Its final goal sounds almost slick and epic, but his approach is simple. First, he and his colleagues test people with language and vision-related tasks. Next, we compare observed behaviors or brain activity with results from AI models constructed to do the same thing. Finally, we use the data to fine-tune the model to create an increasingly human AI.
Because this process works best with more data and more models, Schrimpf has built an open source platform called Brain Score, which includes nearly 100 human neural and behavioral data sets. Since Schrimpf first developed the platform in 2017, when he was still in graduate school, researchers have tested thousands of AI models against human data.

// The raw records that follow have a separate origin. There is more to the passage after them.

(** X4. Every [VolumeSpike] entry is backed by the data: it carries the
    date of a day of the input, the volume of the named source's record on
    that day and the trailing average computed at that day's position, and
    the volume is above 3 times that average. *)
Theorem volumeSpike_entries_sound (mergedData : list Day.t) :
  exists r,
    validateData mergedData = Normal r
    /\ forall e, In e (volumeSpikes (anomalies r)) ->
         exists i d record,
           nth_error mergedData i = Some d
           /\ Obj.get (VolumeSpike.exchange e) (Day.exchanges d) = Some record
           /\ VolumeSpike.date e = Day.date d
           /\ VolumeSpike.volume e = Kline.volume record
           /\ VolumeSpike.avgVolume e =
              calculateAverageVolume mergedData (VolumeSpike.exchange e) i
           /\ (VolumeSpike.avgVolume e * 3 <? ToNumber (VolumeSpike.volume e))%float
              = true.
Proof.
  eexists. split; [apply validateData_eq|].
  destruct (daySteps_anomalies mergedData mergedData 0 emptyResults) as (_ & A2 & _ & _).
  cbn [emptyResults anomalies volumeSpikes app] in A2. rewrite A2.
  intros e He. apply In_flatMapIdx in He as (i & d & Hd & He). cbn [Nat.add] in He.
  unfold spikesOf in He. apply in_flat_map in He as (k & Hk & He).
  unfold spikeOf in He. destruct (_ <? _)%float eqn:Hgt; [|destruct He].
  destruct He as [<-|[]]. cbn [VolumeSpike.exchange VolumeSpike.date VolumeSpike.volume
    VolumeSpike.avgVolume].
  destruct (get_of_key k (Day.exchanges d) Hk) as [record Hrec].
  exists i, d, record. unfold volumeOf in *. rewrite Hrec in *. auto 10.
Qed.

(** X5. Every [PriceGap] entry is backed by the data: it is for a day that
    has an entry before it in the sequence, both having a record of the
    named source; it carries the close of the earlier record, the open of the
    later one and their percentage, which is above 5. The first day of the
    sequence gets no [PriceGap] entry. *)
Theorem priceGap_entries_sound (mergedData : list Day.t) :
  exists r,
    validateData mergedData = Normal r
    /\ forall e, In e (priceGaps (anomalies r)) ->
         exists i prevDay d prevRecord record,
           nth_error mergedData i = Some prevDay
           /\ nth_error mergedData (S i) = Some d
           /\ Obj.get (PriceGap.exchange e) (Day.exchanges prevDay) = Some prevRecord
           /\ Obj.get (PriceGap.exchange e) (Day.exchanges d) = Some record
           /\ PriceGap.date e = Day.date d
           /\ PriceGap.prevClose e = Kline.close prevRecord
           /\ PriceGap.currOpen e = Kline.open record
           /\ PriceGap.gapPercent e =
              gapPercentOf (Kline.open record) (Kline.close prevRecord)
           /\ (5 <? PriceGap.gapPercent e)%float = true.
Proof.
  eexists. split; [apply validateData_eq|].
  destruct (daySteps_anomalies mergedData mergedData 0 emptyResults) as (_ & _ & _ & A4).
  cbn [emptyResults anomalies priceGaps app] in A4. rewrite A4.
  intros e He. apply In_flatMapIdx in He as (j & d & Hd & He). cbn [Nat.add] in He.
  unfold gapsOf in He. destruct j as [|i]; [destruct He|].
  destruct (nth_error mergedData i) as [prevDay|] eqn:Hprev; [|destruct He].
  apply in_flat_map in He as (k & Hk & He). unfold gapOf in He.
  destruct (Obj.get k (Day.exchanges prevDay)) as [prevRecord|] eqn:Hp; [|destruct He].
  destruct (Obj.get k (Day.exchanges d)) as [record|] eqn:Hc; [|destruct He].
  destruct (_ <? _)%float eqn:Hgt; [|destruct He].
  destruct He as [<-|[]]. cbn [PriceGap.exchange PriceGap.date PriceGap.prevClose
    PriceGap.currOpen PriceGap.gapPercent].
  exists i, prevDay, d, prevRecord, record. auto 12.
Qed.

Lemma daysWith_le (exchange : string) (days : list Day.t) :
  (daysWith exchange days <= length days)%nat.
Proof. unfold daysWith. apply List.filter_length_le. Qed.
(** * MovieLens data cleaning: a shallow embedding of [data_cleaning.py]

    The script filters four CSV tables (ratings, links, tags, movies) down
    to a bounded subset.  This development embeds its functions in Rocq and
    proves the properties its specification states about them.

    Modelling conventions.
    - A Python [str] is a Rocq [string] holding the UTF-8 bytes of the text
      (the script opens every file with [encoding="utf-8"]).  A character
      outside 7-bit ASCII is then exactly a run of bytes [>= 128], and an
      ASCII character is exactly one byte [< 128].
    - A Python [int] is a [Z]; the caps of the configuration are counts and
      are natural numbers.
    - A [set] of integers is a [gset Z], a [defaultdict(int)] keyed by
      integers is a [gmap Z nat] read with default [0], a row [dict] is a
      [gmap string cell].
    - A CSV file is the list of records that [csv.reader] yields from it,
      each record a list of cell texts; the file system maps a path to such
      a list.  Quoting and line splitting belong to the [csv] module and are
      not modelled.
    - Effects (the file system, standard output, [sys.exit], uncaught
      exceptions) are threaded through a state-and-failure monad [M]. *)

From Stdlib Require Import ZArith Decimal DecimalZ Ascii String Permutation.
From Stdlib.Strings Require Import Byte.
From stdpp Require Import base gmap strings list sorting.

Local Open Scope string_scope.
Local Open Scope Z_scope.

(** ** Python's [int(str)] and [str(int)] *)

Module PyInt.

(** The ASCII characters [str.isspace] accepts: TAB..CR, FS..US, SPACE. *)
Definition is_space (c : ascii) : bool :=
  let n := N_of_ascii c in
  (((9 <=? n) && (n <=? 13)) || ((28 <=? n) && (n <=? 32)))%N.

Fixpoint lstrip (l : list ascii) : list ascii :=
  match l with
  | c :: l' => if is_space c then lstrip l' else l
  | [] => []
  end.

Definition strip (l : list ascii) : list ascii :=
  rev (lstrip (rev (lstrip l))).

(** A decimal digit, as the constructor of [Decimal.uint] it stands for. *)
Definition digit (c : ascii) : option (uint → uint) :=
  match c with
  | "0"%char => Some D0 | "1"%char => Some D1 | "2"%char => Some D2
  | "3"%char => Some D3 | "4"%char => Some D4 | "5"%char => Some D5
  | "6"%char => Some D6 | "7"%char => Some D7 | "8"%char => Some D8
  | "9"%char => Some D9 | _ => None
  end.

(** Digits with single underscores allowed between two digits.
    [prev] tells whether the previous character was a digit. *)
Fixpoint digits (prev : bool) (l : list ascii) : option uint :=
  match l with
  | [] => if prev then Some Nil else None
  | c :: l' =>
      if Ascii.eqb c "_"%char then
        if prev then digits false l' else None
      else
        match digit c with
        | Some d => d <$> digits true l'
        | None => None
        end
  end.

(** [int(s)] for a text [s]: surrounding white space is stripped, one
    sign is allowed, then come the digits.  [None] is Python's
    [ValueError].  Digits and spaces outside ASCII, which Python also
    accepts, are read as invalid literals here, and the bound recent
    interpreters put on the number of digits is not modelled. *)
Definition of_chars (l : list ascii) : option Z :=
  match strip l with
  | "-"%char :: l' => (λ d, Z.of_int (Neg d)) <$> digits false l'
  | "+"%char :: l' => (λ d, Z.of_int (Pos d)) <$> digits false l'
  | l' => (λ d, Z.of_int (Pos d)) <$> digits false l'
  end.

Definition of_string (s : string) : option Z :=
  of_chars (list_ascii_of_string s).

(** [str(z)]: the decimal numeral, with a minus sign when negative. *)
Fixpoint uint_chars (d : uint) : list ascii :=
  match d with
  | Nil => []
  | D0 d => "0"%char :: uint_chars d
  | D1 d => "1"%char :: uint_chars d
  | D2 d => "2"%char :: uint_chars d
  | D3 d => "3"%char :: uint_chars d
  | D4 d => "4"%char :: uint_chars d
  | D5 d => "5"%char :: uint_chars d
  | D6 d => "6"%char :: uint_chars d
  | D7 d => "7"%char :: uint_chars d
  | D8 d => "8"%char :: uint_chars d
  | D9 d => "9"%char :: uint_chars d
  end.

Definition int_chars (d : Decimal.int) : list ascii :=
  match d with
  | Pos d => uint_chars d
  | Neg d => "-"%char :: uint_chars d
  end.

Definition to_string (z : Z) : string :=
  string_of_list_ascii (int_chars (Z.to_int z)).

End PyInt.

Definition py_int : string → option Z := PyInt.of_string.
Definition py_str : Z → string := PyInt.to_string.

(** ** Python values, exceptions and row dictionaries *)

(** A value stored in a row dictionary: [None], a [str] or an [int]. *)
Inductive cell :=
| PNone
| PStr (s : string)
| PInt (z : Z).

Inductive exn :=
| InvalidLiteral (s : string)   (* ValueError: invalid literal for int() *)
| IntOfNone                     (* TypeError: int() argument ... 'NoneType' *)
| KeyError (key : string)
| AttributeError                (* 'int' object has no attribute 'encode' *)
| UnicodeDecodeError
| ExtraFields                   (* ValueError: dict contains fields not in fieldnames *)
| FileNotFoundError (name : string).

(** The outcome of evaluating an expression that may raise. *)
Inductive outcome (A : Type) :=
| Returns (a : A)
| Raises (e : exn).
Arguments Returns {A} a.
Arguments Raises {A} e.

#[global] Instance outcome_ret : MRet outcome := λ A a, Returns a.
#[global] Instance outcome_bind : MBind outcome := λ A B k m,
  match m with
  | Returns a => k a
  | Raises e => Raises e
  end.
#[global] Instance outcome_fmap : FMap outcome := λ A B f m,
  match m with
  | Returns a => Returns (f a)
  | Raises e => Raises e
  end.

(** A row as [csv.DictReader] yields it and as [csv.DictWriter] takes it:
    the entries under the column names, and the list stored under the
    reader's [restkey] ([None]) when a record is longer than the header. *)
Record pydict := {
  items : gmap string cell;
  restkey : option (list string)
}.

(** [d[key]] *)
Definition getitem (d : pydict) (key : string) : outcome cell :=
  match items d !! key with
  | Some v => Returns v
  | None => Raises (KeyError key)
  end.

(** [{k1: v1, ...}] *)
Definition dict_literal (kvs : list (string * cell)) : pydict :=
  {| items := foldl (λ d kv, <[kv.1 := kv.2]> d) ∅ kvs; restkey := None |}.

Schrimpf originally planned to work in the technology industry, but after co-founding a software startup during his early academic background, he felt unfulfilled. “I thought I could ask neuroscientists how the brain works. That would help me build better AI,” he said. “But I realized there was a big opportunity in the opposite direction: Prototyping ideas in Silico [on a computer] Explain the brain using AI models. ”
He moved from his hometown of Germany to the United States and earned a PhD in Brain and Cognitive Sciences from the Massachusetts Institute of Technology. In 2023 he returned to Europe and started the Neuroai Lab at Lausanne, the Federal Institute of Technology, Switzerland.